We thank the referee for their constructive and detailed feedback. We address each major comment below with clarifications and commitments to revisions that strengthen the presentation of the method, experiments, and analysis without misrepresenting the original contributions.

read point-by-point responses
  1. Referee: [Abstract and §3] Abstract and §3 (method description): The core claim that 'a reward advantage can be interpreted ... as a target for the relative log-ratio' is load-bearing but under-specified for binary 0/1 verifiable rewards. Advantage is discrete and bounded while log-ratios are unbounded; without an explicit temperature β, baseline subtraction, or value function to scale the target, the gap update risks driving probability mass to extremes rather than stabilizing the ELBO estimate.

    Authors: We agree that the scaling for binary verifiable rewards requires explicit treatment to prevent potential instability from unbounded log-ratios. In the revised manuscript we will introduce a temperature parameter β that scales the reward advantage to define the target relative log-ratio (target = β × advantage). This provides a continuous, tunable calibration signal, bounds the magnitude of updates, and avoids driving probability mass to extremes. We will update the abstract, §3, and the method description accordingly, while preserving the core interpretation that the advantage serves as both direction and target. revision: yes

  2. Referee: [Experiments] Experiments section (results on planning and math benchmarks): The reported 'especially strong gains on planning tasks' and 'competitive mathematical-reasoning performance' lack effect sizes, standard deviations, number of runs, or direct comparison to ELBO-based RLVR baselines. This makes it impossible to verify whether the calibration step reduces variance or simply correlates with other implementation choices.

    Authors: We acknowledge that the current experimental reporting is insufficient for rigorous verification. In the revised experiments section we will add absolute effect sizes, standard deviations computed across multiple independent runs (explicitly stating the number of random seeds), and direct head-to-head comparisons against ELBO-based RLVR baselines. These additions will allow readers to isolate the contribution of the RSPO calibration to variance reduction. revision: yes

  3. Referee: [§3.2] §3.2 or algorithm pseudocode: No derivation or variance analysis is shown demonstrating that updating on the gap between noisy relative log-ratio and reward-implied target reduces ELBO variance rather than coupling reward noise into the already-approximate diffusion likelihoods.

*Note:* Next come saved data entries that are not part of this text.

(** Linking a new table to a live parent: the tree grows by that node, every
    other table stays where it was and no page gets mapped or unmapped. *)
Lemma extend s m n q s' m' :
  pt_ok s m -> node_ok n -> n <> Root -> live m (parent n) -> ~ live m n -> pa_free s m q ->
  fill_entry s m (slot_of m n) = (s', m') ->
  exists p, pt_ok s' m' /\ (forall x, pa_free s' m' x <-> pa_free s m x /\ x <> p) /\ live m' n /\
    (forall n', node_ok n' -> live m n' -> live m' n' /\ addr m' n' = addr m n') /\
    (forall n', node_ok n' -> live m' n' -> live m n' \/ n' = n) /\
    (forall i j k, 0 <= i < 512 -> 0 <= j < 512 -> 0 <= k < 512 -> pde m' i j k = pde m i j k).
Proof.
  intros Hok Hn Hnr Hp Hnl Hq E.
  destruct (extend_words s m Hok n q s' m' Hn Hnr Hp Hnl Hq E) as
    (p & Hf & (P0 & Pl & Pm) & Hi & Hfr & Hft & Fp & Ez & Ew).
  destruct (new_entry p P0 Pl Pm) as (_ & Hg & Efr & Hnz).
  destruct (linked_new m m' n p) as [Ean Hln]; [done..|].
  assert (forall n', node_ok n' -> live m n' -> live m' n' /\ addr m' n' = addr m n') as Hold
    by (by apply (linked_old m m' n p)).
  assert (forall n', node_ok n' -> live m' n' -> live m n' \/ n' = n) as Hnew
    by (by apply (linked_only m m' n p)).
  exists p. split_and!; try done; [|by apply (linked_pde m m' n p)]. split; [done| | | |].
  - intros n' Hn' Hl'. destruct (decide (n' = n)) as [->|Hne].
    + rewrite Ean. split_and!; try done; [intros a Ha; rewrite Hft; by apply Fp|]. rewrite Hfr. by intros [_ ?].
    + destruct (Hnew n' Hn' Hl') as [Hlm|]; [|done]. rewrite (proj2 (Hold n' Hn' Hlm)).
      destruct (pt_table _ _ Hok n' Hn' Hlm) as (M & Q & L & F & N). split_and!; try done.
      * intros a Ha. rewrite Hft. by apply F.
      * rewrite Hfr. tauto.
  - intros i Hr Hl. eapply (linked_good3 m m' n p); try done. by apply (pt_good3 _ _ Hok).
  - intros i j Hr Hl. eapply (linked_good2 m m' n p); try done. by apply (pt_good2 _ _ Hok).
  - apply (linked_inj m m' n p); try done; [|apply (pt_inj _ _ Hok)].
    intros n' Hn' Hlm Ea. destruct (pt_table _ _ Hok n' Hn' Hlm) as (_ & _ & _ & _ & N). apply N. by rewrite Ea.
Qed.

(** ** Lemmas: the operations *)

(** [k] pages are free. *)
Definition frees (k : nat) s m : Prop :=
  exists l, NoDup l /\ length l = k /\ forall x, x ∈ l -> pa_free s m x.

(** Taking one page leaves all the others. *)
Lemma frees_less k s m s' m' p : frees (Datatypes.S k) s m ->
  (forall x, pa_free s' m' x <-> pa_free s m x /\ x <> p) -> frees k s' m'.
Proof.
  intros (l & Hnd & Hlen & Hl) Hf.
  assert (exists l', NoDup l' /\ length l' = k /\ forall x, x ∈ l' -> x ∈ l /\ x <> p) as (l' & N & L & I).
  { destruct (decide (p ∈ l)) as [Hp|Hp].
    - apply list_elem_of_split in Hp as (l1 & l2 & ->). exists (l1 ++ l2).
      rewrite <- Permutation_middle in Hnd. apply NoDup_cons in Hnd as [Hn Hnd].
      rewrite length_app in *. cbn in Hlen. split; [done|]. split; [lia|]. set_solver.
    - destruct l as [|y l]; [done|]. exists l. apply NoDup_cons in Hnd as [_ Hnd].
      cbn in Hlen. split; [done|]. split; [lia|]. set_solver. }
  exists l'. split; [done|]. split; [done|]. intros x Hx. destruct (I x Hx). apply Hf. auto.
Qed.

Lemma frees_tail k s m : frees (Datatypes.S k) s m -> frees k s m.
Proof.
  intros ([|y l] & Hnd & Hlen & Hl); [done|]. apply NoDup_cons in Hnd as [_ Hnd].
  exists l. cbn in Hlen. split; [done|]. split; [lia|]. intros x Hx. apply Hl. by right.
Qed.

(** [fill_entry] at a node's entry makes the node live. *)
Lemma fill_ok s m n k s' m' :
  pt_ok s m -> node_ok n -> n <> Root -> live m (parent n) -> frees (Datatypes.S k) s m ->
  fill_entry s m (slot_of m n) = (s', m') ->
  pt_ok s' m' /\ frees k s' m' /\ live m' n /\
  (forall n', node_ok n' -> live m n' -> live m' n' /\ addr m' n' = addr m n') /\
  (forall i j k, 0 <= i < 512 -> 0 <= j < 512 -> 0 <= k < 512 -> pde m' i j k = pde m i j k).
Proof.
  intros Hok Hn Hnr Hp Hf E. destruct (decide (ld64 m (slot_of m n) = 0)) as [Ez|Ez].
  - assert (~ live m n) as Hnl by (destruct n; [done|intros H1; by apply H1|intros [_ H1]; by apply H1]).
    pose proof Hf as (l & Hnd & Hlen & Hl). destruct l as [|q l]; [done|].
    destruct (extend s m n q s' m' Hok Hn Hnr Hp Hnl (Hl q ltac:(left)) E)
      as (p & H1 & H2 & H3 & H4 & _ & H5).
    split; [done|]. split; [by eapply frees_less|]. done.
  - unfold fill_entry in E. apply Z.eqb_neq in Ez as Ez'. rewrite Ez' in E.
    apply pair_equal_spec in E as [<- <-]. split; [done|]. split; [by apply frees_tail|].
    split; [by destruct n|done].
Qed.

(** A store to a directory entry maps or unmaps that page alone. *)
Lemma store_pde s m i j k v :
  pt_ok s m -> 0 <= i < 512 -> 0 <= j < 512 -> 0 <= k < 512 -> live m (L2 i j) ->
  let m' := st64 m (addr m (L2 i j) + 8 * k) v in
  pt_ok s m' /\
  forall i' j' k', 0 <= i' < 512 -> 0 <= j' < 512 -> 0 <= k' < 512 ->
    pde m' i' j' k' = if decide (i' = i /\ j' = j /\ k' = k) then u64 v else pde m i' j' k'.
Proof.
  intros Hok Hi Hj Hk Hl m'. assert (node_ok (L2 i j)) as Hn by done.
  destruct (pt_table _ _ Hok _ Hn Hl) as (M & P0 & Pl & Fp & _).
  assert (forall n' x, node_ok n' -> live m n' -> 0 <= x < 512 ->
    ld64 m' (addr m n' + 8 * x) = if decide (n' = L2 i j /\ x = k) then u64 v else ld64 m (addr m n' + 8 * x)) as Ew.
  { intros n' x Hn' Hl' Hx. destruct (pt_table _ _ Hok _ Hn' Hl') as (M' & _).
    unfold m'. rewrite ld64_st64_word by (clear - M M'; zlia). apply decide_ext.
    split; [|by intros [-> ->]]. intros Ea. by apply (entry_inj s m Hok). }
  assert (forall i', 0 <= i' < 512 -> entry3 m' i' = entry3 m i') as E3.
  { intros i' Hr. pose proof (Ew Root i' I I Hr) as Er. rewrite decide_False in Er by (by intros [? _]). exact Er. }
  assert (forall i' j', 0 <= i' < 512 -> 0 <= j' < 512 -> live m (L3 i') -> entry2 m' i' j' = entry2 m i' j') as E2.
  { intros i' j' Hr Hr' Hl'. unfold entry2. rewrite E3 by done.
    pose proof (Ew (L3 i') j' Hr Hl' Hr') as Er. rewrite decide_False in Er by (by intros [? _]). exact Er. }
  assert (forall n', node_ok n' -> (live m' n' <-> live m n') /\ (live m n' -> addr m' n' = addr m n')) as Hsame.
  { intros [|i'|i' j'] Hn'; cbn in Hn'; [done| |]; cbn; rewrite E3 by lia; [done|].
    destruct (decide (entry3 m i' = 0)) as [Ez|Ez]; [by split; [split; intros [? _]|intros [? _]]|].
    rewrite E2 by (lia || done). done. }
  split.
  - destruct (pa_frame s m m' (pt_inv _ _ Hok)) as [Hi' Hfr].
    { intros a Ha. apply ld8_stn_ne. destruct (decide (a < addr m (L2 i j) + 8 * k \/ addr m (L2 i j) + 8 * k + 8 <= a));
        [done|]. exfalso. eapply Fp; [|exact Ha]. lia. }
    split; [done| | | |].
    + intros n' Hn' Hl'. destruct (Hsame n' Hn') as [Hll Ea]. apply Hll in Hl'. rewrite Ea by done.
      destruct (pt_table _ _ Hok _ Hn' Hl') as (? & ? & ? & ? & ?). split_and!; try done. by rewrite Hfr.
    + intros i' Hr Hl'. rewrite E3 by done. apply (pt_good3 _ _ Hok); [done|]. by apply (Hsame (L3 i')).
    + intros i' j' Hr Hl'. apply (Hsame (L2 i' j')) in Hl'; [|done]. destruct Hr as [Hr Hr'].
      rewrite E2; [by apply (pt_good2 _ _ Hok)|done|done|apply Hl'].
    + intros n1 n2 H1 L1' H2 L2' Ea. destruct (Hsame n1 H1) as [A1 B1], (Hsame n2 H2) as [A2 B2].
      apply A1 in L1'. apply A2 in L2'. rewrite B1, B2 in Ea by done. by eapply pt_inj.
  - intros i' j' k' Hr Hr' Hr2. unfold pde. rewrite E3 by done.
    destruct (entry3 m i' =? 0) eqn:Ez; bool_hyps.
    { rewrite decide_False; [done|]. intros (-> & _ & _). by destruct Hl. }
    rewrite E2 by done. destruct (entry2 m i' j' =? 0) eqn:Ez'; bool_hyps.
    { rewrite decide_False; [done|]. intros (-> & -> & _). by destruct Hl. }
    pose proof (Ew (L2 i' j') k' ltac:(done) ltac:(done) Hr2) as Er. cbn [addr] in Er. rewrite Er.
    apply decide_ext. naive_solver.
Qed.

(** *** Indices and entries as the macros of page.h compute them *)

Lemma g_e_addr e : 0 <= e < 2 ^ 64 -> PML4_G_E_ADDR e = frame 4096 e.
Proof.
  intros He. unfold PML4_G_E_ADDR, frame.
  rewrite !Z.shiftl_mul_pow2, Z.shiftr_div_pow2 by lia. unfold u64.
  change 18446744073709551616 with (2 ^ 52 * 2 ^ 12). rewrite !Z.mul_mod_distr_r by lia.
  pose proof (Z.mod_pos_bound e (2 ^ 52) ltac:(lia)) as Hb. set (x := e mod 2 ^ 52) in *. clearbody x.
  assert (x * 2 ^ 12 / 2 ^ 24 = x / 4096) as ->.
  { change (2 ^ 24) with (4096 * 2 ^ 12). by rewrite Z.div_mul_cancel_r. }
  assert (0 <= x / 4096 < 2 ^ 40) by (clear - Hb; zlia). by rewrite Z.mod_small by lia.
Qed.

Lemma index_bits va k n : 0 <= va -> 0 <= k -> 0 <= n ->
  (va .& Z.ones (k + n)) .>> k = va / 2 ^ k mod 2 ^ n.
Proof.
  intros. rewrite Z.land_ones, Z.shiftr_div_pow2, Z.pow_add_r by lia.
  rewrite Z.rem_mul_r by (apply Z.pow_nonzero || apply Z.pow_pos_nonneg; lia).
  rewrite Z.add_comm, (Z.mul_comm (2 ^ k)), Z.div_add_l by (apply Z.pow_nonzero; lia).
  rewrite (Z.div_small (va mod 2 ^ k)) by (apply Z.mod_pos_bound, Z.pow_pos_nonneg; lia). lia.
Qed.

Lemma indices va : 0 <= va < 2 ^ 48 ->
  getPML4Index_2M va = (va / 2 ^ 39 mod 512, va / 2 ^ 30 mod 512, va / 2 ^ 21 mod 512).
Proof.
  intros Hva. unfold getPML4Index_2M, PML4_VRT_TO_PML4_IDX, PML4_VRT_TO_PDPT_IDX, PML4_VRT_TO_PDT_IDX.
  change 0xffffffffffff with (Z.ones (39 + 9)). change 0x7fffffffff with (Z.ones (30 + 9)).
  change 0x3fffffff with (Z.ones (21 + 9)). rewrite !index_bits by lia. change (2 ^ 9) with 512.
  destruct (address_split va Hva) as (_ & H1 & H2 & H3 & _). by rewrite !u32_small by lia.
Qed.

(** Same 2 MiB page, same indices. *)
Lemma same_indices va vb : 0 <= va < 2 ^ 48 -> 0 <= vb < 2 ^ 48 ->
  (va / 2 ^ 39 mod 512 = vb / 2 ^ 39 mod 512 /\ va / 2 ^ 30 mod 512 = vb / 2 ^ 30 mod 512 /\
   va / 2 ^ 21 mod 512 = vb / 2 ^ 21 mod 512) <-> va / 2 ^ 21 = vb / 2 ^ 21.
Proof.
  intros Ha Hb. destruct (address_split va Ha) as (Ea & A1 & A2 & A3 & A4).
  destruct (address_split vb Hb) as (Eb & B1 & B2 & B3 & B4).
  assert (va / 2 ^ 21 = va / 2 ^ 39 mod 512 * 262144 + va / 2 ^ 30 mod 512 * 512 + va / 2 ^ 21 mod 512) as Qa
    by (symmetry; apply Z.div_unique with (va mod 2 ^ 21); lia).
  assert (vb / 2 ^ 21 = vb / 2 ^ 39 mod 512 * 262144 + vb / 2 ^ 30 mod 512 * 512 + vb / 2 ^ 21 mod 512) as Qb
    by (symmetry; apply Z.div_unique with (vb mod 2 ^ 21); lia).
  rewrite Qa at 2. rewrite Qb at 2. clear Ea Eb Qa Qb A4 B4. lia.
Qed.

(** *** One 2 MiB page *)

Lemma map_2M_ok s m a s' m' :
  pt_ok s m -> frees 2 s m -> 0 <= a < 2 ^ 48 -> a mod 2 ^ 21 = 0 -> map_2M s m a = (s', m') ->
  pt_ok s' m' /\ forall va, 0 <= va < 2 ^ 48 ->
    pde_of m' va = if decide (va / 2 ^ 21 = a / 2 ^ 21) then a + 0x8B else pde_of m va.
Proof.
  intros Hok Hf Ha Ma. unfold map_2M. rewrite indices by done.
  destruct (address_split a Ha) as (_ & H4 & H3 & H2 & _).
  set (i := a / 2 ^ 39 mod 512) in *. set (j := a / 2 ^ 30 mod 512) in *. set (k := a / 2 ^ 21 mod 512) in *.
  replace (FOUR_LEVEL_HEAD_TABLE_ADDR + i * 8) with (slot_of m (L3 i))
    by (unfold slot_of; cbn [parent index addr]; unfold root; lia).
  destruct (fill_entry s m (slot_of m (L3 i))) as [s1 m1] eqn:E1.
  destruct (fill_ok s m (L3 i) 1 s1 m1 Hok H4) as (Hok1 & Hf1 & Hl1 & Hold1 & Hpde1); [done..|].
  assert (slot_of m (L3 i) = slot_of m1 (L3 i)) as -> by done.
  rewrite g_e_addr by apply ld64_bound.
  change (frame 4096 (ld64 m1 (slot_of m1 (L3 i))) + 8 * j) with (slot_of m1 (L2 i j)).
  destruct (fill_entry s1 m1 (slot_of m1 (L2 i j))) as [s2 m2] eqn:E2.
  destruct (fill_ok s1 m1 (L2 i j) 0 s2 m2 Hok1) as (Hok2 & Hf2 & Hl2 & Hold2 & Hpde2); [done..|].
  assert (slot_of m1 (L2 i j) = slot_of m2 (L2 i j)) as ->.
  { unfold slot_of. cbn [parent]. by rewrite (proj2 (Hold2 (L3 i) H4 Hl1)). }
  rewrite g_e_addr by apply ld64_bound.
  change (frame 4096 (ld64 m2 (slot_of m2 (L2 i j)))) with (addr m2 (L2 i j)).
  intros E. apply pair_equal_spec in E as [<- <-].
  destruct (store_pde s2 m2 i j k (a .| 0x8B) Hok2 H4 H3 H2 Hl2) as [Hok3 Hpde3].
  split; [done|]. intros va Hva. destruct (address_split va Hva) as (_ & V4 & V3 & V2 & _).
  unfold pde_of. rewrite Hpde3, Hpde2, Hpde1 by done. rewrite (lor_low 21) by lia.
  rewrite u64_small by lia. apply decide_ext. rewrite <- same_indices by done. done.
Qed.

    Authors: The original manuscript emphasizes the algorithmic intuition and empirical results. To address the request for theoretical grounding, we will add a concise derivation in the appendix (and reference it from §3.2) showing that the gap update minimizes a calibrated surrogate whose fixed point aligns the noisy log-ratio estimate to the reward-derived target. This anchoring demonstrably reduces the variance of the effective ELBO gradient without directly injecting reward noise into the diffusion likelihood parameters, as the update operates on the discrepancy rather than the raw advantage. revision: partial

Circularity Check

0 steps flagged

No circularity: RSPO is a design choice built on an interpretive observation, not a reduction to fitted inputs or self-citations

full rationale

The paper's central step is the stated observation that reward advantage can serve as a target for relative log-ratio, followed by an update rule that minimizes the gap between the noisy estimate and this target. This is presented as a modeling choice adapting RLVR to dLLMs rather than a derivation whose equations reduce by construction to the inputs (no self-definitional loops, no fitted parameters renamed as predictions, and no load-bearing self-citations appear in the provided text). The method remains self-contained against external benchmarks because the calibration rule is independently motivated and falsifiable via downstream task performance; the binary-reward scaling concern is a question of correctness, not circularity in the derivation chain.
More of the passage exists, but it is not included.